(* ===== verification/InetChksumProof.v ===== *)
(** * The sum over a buffer

    Each version of [lwip_standard_chksum] computes the one's complement sum of the
    words of its buffer, at any address and for up to 0x20000 bytes. *)

From Stdlib Require Import ZArith Lia.
From stdpp Require Import base gmap list numbers.
From S2P Require Import Prelude LwipDef Pbuf PbufChain InetChksum InetChksumSpec.
From stdpp Require Import sets list.
Import OptionNotations.

Local Open Scope Z_scope.
Local Open Scope oc_scope.

(** ** Even lengths *)

Lemma oc_eq_pow k a : 0 <= a -> 256 ^ Z.of_nat (k + k) * a ≈ a.
Proof.
  intros Ha. induction k as [|k IH]; [rewrite Z.mul_1_l; by apply oc_eq_refl|].
  replace (Z.of_nat (S k + S k)) with (2 + Z.of_nat (k + k)) by lia. rewrite Z.pow_add_r by lia.
  replace (256 ^ 2 * 256 ^ Z.of_nat (k + k) * a) with (256 * (256 * (256 ^ Z.of_nat (k + k) * a))) by lia.
  rewrite oc_eq_wrap by apply IH. done.
Qed.

Lemma of_le_app_even x y : bytes x -> bytes y -> Nat.Even (length x) -> of_le (x ++ y) ≈ word_sum x + of_le y.
Proof.
  intros Hx Hy [k Hk]. rewrite of_le_app, Hk. replace (2 * k)%nat with (k + k)%nat by lia.
  apply oc_eq_add; [by apply of_le_word_sum|]. by apply oc_eq_pow, of_le_nonneg.
Qed.

Lemma word_sum_even d : bytes d -> Nat.Even (length d) -> 0 <= 2 * word_sum d <= 65535 * Z.of_nat (length d).
Proof.
  induction d as [|a|a b d IH] using list_pairs; intros H [k Hk]; cbn [word_sum length] in *; [lia|lia|].
  apply Forall_cons in H as [Ha H]. apply Forall_cons in H as [Hb H]. unfold is_byte in *.
  specialize (IH H). assert (Nat.Even (length d)) as Hd by (exists (k - 1)%nat; lia). specialize (IH Hd). lia.
Qed.

(** ** The ends of the buffer *)

Lemma get_aligned_spec m odd p n d :
  load m p n = Some d -> bytes d ->
  exists t0 pb d', get_aligned odd p (Z.of_nat n) m = Some (256 * t0, pb, Z.of_nat (length d')) /\
    load m pb (length d') = Some d' /\ bytes d' /\ is_byte t0 /\
    (if odd then of_le d ≈ 256 * (256 * t0 + of_le d') else t0 = 0 /\ d' = d) /\
    (length d' + (if (t0 =? 0)%Z then 0 else 1) <= n)%nat.
Proof.
  intros Hl Hb. pose proof (load_len _ _ _ _ Hl) as En. unfold get_aligned.
  destruct odd; cbn [andb].
  2:{ exists 0, p, d. rewrite En. repeat split; try done. cbn. lia. }
  destruct d as [|b d]; cbn [length] in En; subst n.
  { exists 0, p, []. split; [done|]. split; [done|]. split; [done|]. split; [done|]. split; [by apply oc_eq_refl|done]. }
  apply load_cons in Hl as [Hb0 Hl]. apply Forall_cons in Hb as [Hbb Hb]. unfold is_byte in Hbb.
  rewrite (proj2 (Z.ltb_lt 0 _)), Hb0 by lia. cbn [mbind option_bind].
  exists b, (p + 1), d. rewrite Z.shiftl_mul_pow2 by lia.
  split; [f_equal; f_equal; [f_equal|]; lia|]. split; [done|]. split; [done|]. split; [done|].
  split; [|case_match; lia]. cbn [of_le]. rewrite Z.mul_add_distr_l.
  apply oc_eq_add; [symmetry; apply oc_eq_wrap; lia|]. apply oc_eq_refl. pose proof (of_le_nonneg d Hb). lia.
Qed.

Lemma of_le_small y : bytes y -> (length y <= 1)%nat -> 0 <= of_le y <= 255 * Z.of_nat (length y).
Proof.
  intros Hb Hy. destruct y as [|b [|]]; cbn [length of_le] in *; [lia| |lia].
  apply Forall_cons in Hb as [Hb _]. unfold is_byte in Hb. lia.
Qed.

Lemma add_end_bytes_spec m odd t0 ps y sum :
  load m ps (length y) = Some y -> bytes y -> (length y <= 1)%nat -> is_byte t0 -> 0 <= sum ->
  sum + (256 * t0 + of_le y) < 2 ^ 32 ->
  let s := sum + (256 * t0 + of_le y) in
  exists r, add_end_bytes odd (256 * t0) ps (Z.of_nat (length y)) sum m = Some r /\
    0 <= r <= 65535 /\ r ≈ (if odd then 256 * s else s).
Proof.
  intros Hl Hb Hy Ht Hs Hlt s. unfold is_byte in Ht. pose proof (of_le_nonneg y Hb). unfold add_end_bytes.
  assert (Et : (if 0 <? Z.of_nat (length y) then let? b := m !! ps in Some (Z.lor (Z.land (256 * t0) 0xff00) b)
                else Some (256 * t0)) = Some (256 * t0 + of_le y)).
  { destruct y as [|b [|]]; cbn [length] in *; [|  |lia].
    - rewrite (proj2 (Z.ltb_ge 0 _)) by lia. cbn [of_le]. f_equal. lia.
    - rewrite (proj2 (Z.ltb_lt 0 _)) by lia. apply load_cons in Hl as [-> _]. cbn [mbind option_bind of_le].
      apply Forall_cons in Hb as [Hb _]. unfold is_byte in Hb. f_equal.
      change 0xff00 with (Z.shiftl (Z.ones 8) 8). rewrite (Z.mul_comm 256). change 256 with (2 ^ 8).
      rewrite <- Z.shiftl_mul_pow2, <- Z.shiftl_land, Z.land_ones, Z.mod_small, lor_shiftl by lia.
      rewrite Z.shiftl_mul_pow2; lia. }
  rewrite Et. cbn [mbind option_bind]. fold s. rewrite (u32_small s) by (unfold s; lia).
  destruct (fold_twice s ltac:(unfold s; lia)) as [Hf Hfr].
  eexists. split; [done|]. destruct odd.
  - destruct (swap_eq _ Hfr) as [Hw Hwr]. rewrite u16_small by lia. split; [done|]. rewrite Hw. by apply oc_eq_256.
  - rewrite u16_small by lia. done.
Qed.

(** ** Version 2 *)

Lemma chksum_spec m p n d :
  load m p n = Some d -> bytes d -> Z.of_nat n <= 0x20000 ->
  exists r, lwip_standard_chksum p (Z.of_nat n) m = Some r /\ 0 <= r <= 65535 /\ r ≈ of_le d.
Proof.
  intros Hl Hb Hn. unfold lwip_standard_chksum. set (odd := negb (Z.land p 1 =? 0)).
  destruct (get_aligned_spec m odd p n d Hl Hb) as (t0 & pb & d' & -> & Hl' & Hb' & Ht & Hd & Hlen).
  cbn [mbind option_bind]. rewrite Nat2Z.id.
  destruct (add_words_spec m (length d') pb (length d') 0 d' Hl' Hb' ltac:(lia) ltac:(lia)) as (x & y & -> & He & Hy & ->).
  { case_match; lia. }
  cbn [mbind option_bind]. rewrite Z.add_0_l.
  apply Forall_app in Hb' as [Hbx Hby]. rewrite length_app in *.
  apply (load_app m pb _ _ x y eq_refl eq_refl) in Hl' as [_ Hly].
  pose proof (word_sum_even x Hbx He) as Hw. pose proof (of_le_app_even x y Hbx Hby He) as Hxy.
  unfold is_byte in Ht.
  pose proof (of_le_small y Hby Hy) as Hyb.
  destruct (add_end_bytes_spec m odd t0 _ y (word_sum x) Hly Hby Hy Ht) as (r & E & Hr & Hq); [lia|case_match; lia|].
  exists r. split; [done|]. split; [done|]. rewrite Hq. destruct odd.
  - rewrite Hd. apply oc_eq_256. rewrite Z.add_assoc, (Z.add_comm (word_sum x)), <- Z.add_assoc.
    apply oc_eq_add_r; [lia|done].
  - destruct Hd as [-> <-]. rewrite Hxy. apply oc_eq_refl. lia.
Qed.

(** ** Version 3 *)

Lemma carry_add s x : 0 <= s < 2 ^ 32 -> 0 <= x < 2 ^ 32 ->
  let r := if u32 (s + x) <? s then u32 (u32 (s + x) + 1) else u32 (s + x) in
  0 <= r < 2 ^ 32 /\ r ≈ s + x.
Proof.
  intros Hs Hx r. subst r. unfold u32, wrap. destruct (Z.lt_ge_cases (s + x) (2 ^ 32)) as [Hlt|Hge].
  - rewrite (Z.mod_small (s + x)) by lia. rewrite (proj2 (Z.ltb_ge _ _)) by lia.
    split; [lia|]. apply oc_eq_refl. lia.
  - assert (E : (s + x) mod 2 ^ 32 = s + x - 2 ^ 32).
    { symmetry. apply (Z.mod_unique_pos _ _ 1); lia. }
    rewrite E, (proj2 (Z.ltb_lt _ _)) by lia. rewrite Z.mod_small by lia.
    split; [lia|]. split; [lia|]. split; [lia|]. split; [lia|]. exists (-65537). lia.
Qed.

ABOUT THIS TASK:
All lines above from the one with "(** ** Version 3 *)" to the one with "- assert (E", inclusive, should be copied exactly, and no other lines.

TASK ANSWER:
(** ** Version 3 *)

Lemma carry_add s x : 0 <= s < 2 ^ 32 -> 0 <= x < 2 ^ 32 ->
  let r := if u32 (s + x) <? s then u32 (u32 (s + x) + 1) else u32 (s + x) in
  0 <= r < 2 ^ 32 /\ r ≈ s + x.
Proof.
  intros Hs Hx r. subst r. unfold u32, wrap. destruct (Z.lt_ge_cases (s + x) (2 ^ 32)) as [Hlt|Hge].
  - rewrite (Z.mod_small (s + x)) by lia. rewrite (proj2 (Z.ltb_ge _ _)) by lia.
    split; [lia|]. apply oc_eq_refl. lia.
  - assert (E : (s + x) mod 2 ^ 32 = s + x - 2 ^ 32).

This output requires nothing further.